Trehalose is a sugar commonly found in archaeon, bacteria, fungi, plants, and invertebrates. It is utilized as an energy source and upregulated during stress conditions such as thermal fluctuations and oxidative stress. As mammals do not synthesize trehalose, trehalose biosynthetic pathways have become therapeutic targets for infectious diseases. The enzyme trehalose-6-phosphate phosphatase (T6PP) catalyzes the dephosphorylation of trehalose 6-phosphate to form trehalose. In its absence, the viability and virulence of bacteria, fungi, plants and nematodes are decreased. Hence T6PP is the focus of this study as a target for therapeutics of the disease’s tuberculosis and lymphatic filariasis.  The T6PP structure consists of a three-helix bundle N-terminal Domain connected via a short linker to the Rossmann-fold catalytic core domain and the α, β-fold cap domain, which together comprise the HAD superfamily (HADSF) phosphatase. Based on structural study and the inhibition kinetic analysis of wild-type and mutant B. malayi T6PP, there are two main binding sites such as the phosphoryl group binding site and the trehalose leaving group binding site that can be simultaneously targeted for inhibitor design.
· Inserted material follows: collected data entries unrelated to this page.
(* ===== verification/Scenario.v ===== *)
(** * Initial worlds and a concrete one

    A store without objects, a directory without files and no threads satisfy
    the protocol with the empty history ([inv_initial]). The concrete runs of
    the theorems' instances start from a fresh [MemoryStore] and are evaluated by [run_rec]. *)

From S2P Require Import Prelude Fmt Utf8 Error Image App Proc Atomic Cache Store StoreProps World Core Compactor Writer Protocol Invariant Steps StepsCache StepsStore CoreProps CompactorProps WriterInv InstallProps WriterProps.

Record fresh_world {S} `{ObjectStoreLaws S} (w : World S) : Prop := {
  fw_wf : store_wf (w_store w);
  fw_sane : store_sane (w_store w);
  fw_objects : contents (w_store w) = ∅;
  fw_files : fs_files (w_fs w) = ∅;
  fw_ids : Forall (fun o => forall id, o = Some id -> length id = 16%nat) (w_ids w);
  fw_jobs : w_jobs w = [];
  fw_late : late (w_store w) = [];
}.

Lemma inv_initial {S} `{ObjectStoreLaws S} `{WalAppLaws} P (w : World S) :
  fresh_world w -> inv P (cache_namespace (w_store w)) ([], w).
Proof.
  intros [Hwf Hs Ho Hf Hi Hj Hl]. split; cbn [fst snd]; try done.
  - unfold current_ok. cbn [fst snd]. by rewrite Ho, lookup_empty.
  - intros k L o Hk. by rewrite Ho, lookup_empty in Hk.
  - intros n p k L d _ _ _ Hp. by rewrite Hf, lookup_empty in Hp.
  - intros n p e d _ _ _ Hp. by rewrite Hf, lookup_empty in Hp.
  - intros t j Ht. by rewrite Hj, lookup_nil in Ht.
  - by rewrite Hl.
Qed.

(** ** Concrete runs *)

Definition sane_b (w : World MemoryStore) : bool := ms_next_etag (w_store w) <=? 2 ^ 64.
Lemma sane_b_spec w : sane_b w = true -> sane_world w.
Proof. unfold sane_b. intros Hw. zbool. done. Qed.

Abbreviation mcfg := (History * World MemoryStore)%type.

Section runs.
Context `{WalAppLaws}.
Variable P : string.
Variable ns : option string.

(** Executions of thread [i] under the protocol, the others doing nothing. *)
Definition drive (i : nat) {A} (p : proc (World MemoryStore) A) (c : mcfg) : option (mcfg * outcome A) :=
  run_rec (record P) sane_b i p c.

(** An evaluated run is an execution, and its code's contract holds of it. *)
Lemma drive_exec i {A} (p : proc (World MemoryStore) A) Q E c c' a :
  inv P ns c -> pwp P ns i p Q E c -> drive i p c = Some (c', Returned a) ->
  exec sane_world (record P) (rely P ns) i p c (Returned a) c' /\ Q a c'.
Proof.
  intros Hi Hwp Hd.
  assert (exec sane_world (record P) (rely P ns) i p c (Returned a) c') as He.
  { eapply run_rec_exec; [exact sane_b_spec|apply rely_refl|apply guar_inv|exact Hwp|exact Hi|exact Hd]. }
  split; [done|]. exact (wp_exec _ _ _ _ _ _ _ _ _ _ _ _ Hwp He).
Qed.

(** What a run does is allowed to any other thread's environment. *)
Lemma drive_others i j {A} (p : proc (World MemoryStore) A) Q E c c' out : j <> i ->
  inv P ns c -> pwp P ns i p Q E c -> drive i p c = Some (c', out) -> rely P ns j c c'.
Proof.
  intros Hne. unfold drive. revert c. induction p as [a|R f k IH|m]; intros c Hi Hwp Hd; cbn [run_rec wp] in *.
  - injection Hd as <- _. by apply rely_refl.
  - specialize (Hwp c (rely_refl _ _ _ _ Hi)). destruct (f c.2) as [[w2 r]|]; [|done].
    destruct (sane_b w2) eqn:Es; [|done]. apply sane_b_spec in Es. destruct (Hwp Es) as [Hg Hw].
    eapply rely_trans; [by eapply guar_rely|]. apply (IH r); [by eapply guar_inv|done|done].
  - injection Hd as <- _. by apply rely_refl.
Qed.

End runs.

(** The configuration and the value at the end of a run that returned. *)
Definition final {A} (d : A) (r : option (mcfg * outcome A)) (c0 : mcfg) : mcfg * A :=
  match r with Some (c, Returned a) => (c, a) | _ => (c0, d) end.
Definition returned {A} (r : option (mcfg * outcome A)) : bool :=
  match r with Some (_, Returned _) => true | _ => false end.

Lemma final_spec {A} (d : A) r c0 : returned r = true ->
  r = Some ((final d r c0).1, Returned (final d r c0).2).
Proof. by destruct r as [[c [a|m]]|]. Qed.

Definition mem0 : MemoryStore := MemoryStore_new (Some (repeat x00 16)).
Definition ns0 : option string := ms_namespace mem0.
Definition world0 : World MemoryStore := mkWorld mem0 empty_fs (repeat (Some (repeat x01 16)) 3) [] [].
Definition start0 : mcfg := ([], world0).

#[global] Instance names0 : LogNames "" ns0.
Proof.
  split; [by apply is_utf8_ascii|done|]. intros n [= <-]. by vm_compute.
Qed.

Lemma fresh0 : fresh_world world0.
Proof.
  split; [apply MemoryStore_new_wf|done|done|done| |done|done].
  repeat constructor; by intros id [= <-].
Qed.

Section handles.
Context `{WalAppLaws}.

Lemma inv0 : inv "" ns0 start0.
Proof. exact (inv_initial "" world0 fresh0). Qed.

(** A value in place of the handle of a run that did not end well. *)
Definition no_handle : WalTier := mkWalTier (mkCore Options_default disabled init empty None 0 false) Idle [] 0 None.

(** Thread [i] opens the log. *)
Definition open_run (i : nat) (o : Options) (c : mcfg) : mcfg * WalTier :=
  match drive "" i (WalTier_open o) c with
  | Some (c', Returned (Ok self)) => (c', self)
  | _ => (c, no_handle)
  end.
Definition opens (i : nat) (o : Options) (c : mcfg) : bool :=
  match drive "" i (WalTier_open o) c with Some (_, Returned (Ok _)) => true | _ => false end.

Lemma open_run_exec i o c : inv "" ns0 c -> opts_typed "" o -> opens i o c = true ->
  let r := open_run i o c in
  exec sane_world (record "") (rely "" ns0) i (WalTier_open o) c (Returned (Ok r.2)) r.1
  /\ rely "" ns0 i c r.1 /\ writer_ok "" ns0 r.2 r.1.
Proof.
  intros Hi Ho Hop. unfold open_run, opens in *.
  destruct (drive "" i (WalTier_open o) c) as [[c' [[self|e]|m]]|] eqn:Ed; try done. cbn [fst snd].
  apply (drive_exec "" ns0 _ _ (fun r c' => rely "" ns0 i c c' /\
    match r with Ok self => writer_ok "" ns0 self c' | Err _ => True end) no_panic) in Ed.
  - destruct Ed as (? & ? & ?). by split_and!.
  - done.
  - apply wp_WalTier_open; [apply names0|done..|]. intros r c1 Hr Hres. split; [done|].
    destruct r; [apply Hres|done].
Qed.

(** A run of an operation of a handle: the handle and the value it returns. *)
Definition op_run {X} (d : X) (i : nat) (p : proc (World MemoryStore) (WalTier * X)) (c : mcfg)
  : mcfg * (WalTier * X) := final (no_handle, d) (drive "" i p c) c.

Lemma op_run_exec {X} (d : X) i p Q E c x : inv "" ns0 c -> pwp "" ns0 i p Q E c ->
  returned (drive "" i p c) = true -> (op_run d i p c).2.2 = x ->
  exec sane_world (record "") (rely "" ns0) i p c (Returned ((op_run d i p c).2.1, x)) (op_run d i p c).1
  /\ Q (op_run d i p c).2 (op_run d i p c).1.
Proof.
  intros Hi Hwp Hr <-. destruct (drive_exec "" ns0 i p Q E c _ _ Hi Hwp (final_spec (no_handle, d) _ c Hr)) as [He HQ].
  unfold op_run. by destruct (final _ _ _).2.
Qed.

End handles.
Accordingly, the glucose unit was modified for targeting the cap domain for induced cap closure over the active site via replacing an outer glycosyl unit by others biologically active scaffolds such as triazole moiety and the phosphate group of the trehalose-6-phosphate moiety was replaced by phosphate mimetic such a tosyl, sulphate etc, for targeting the active site of the catalytic domain.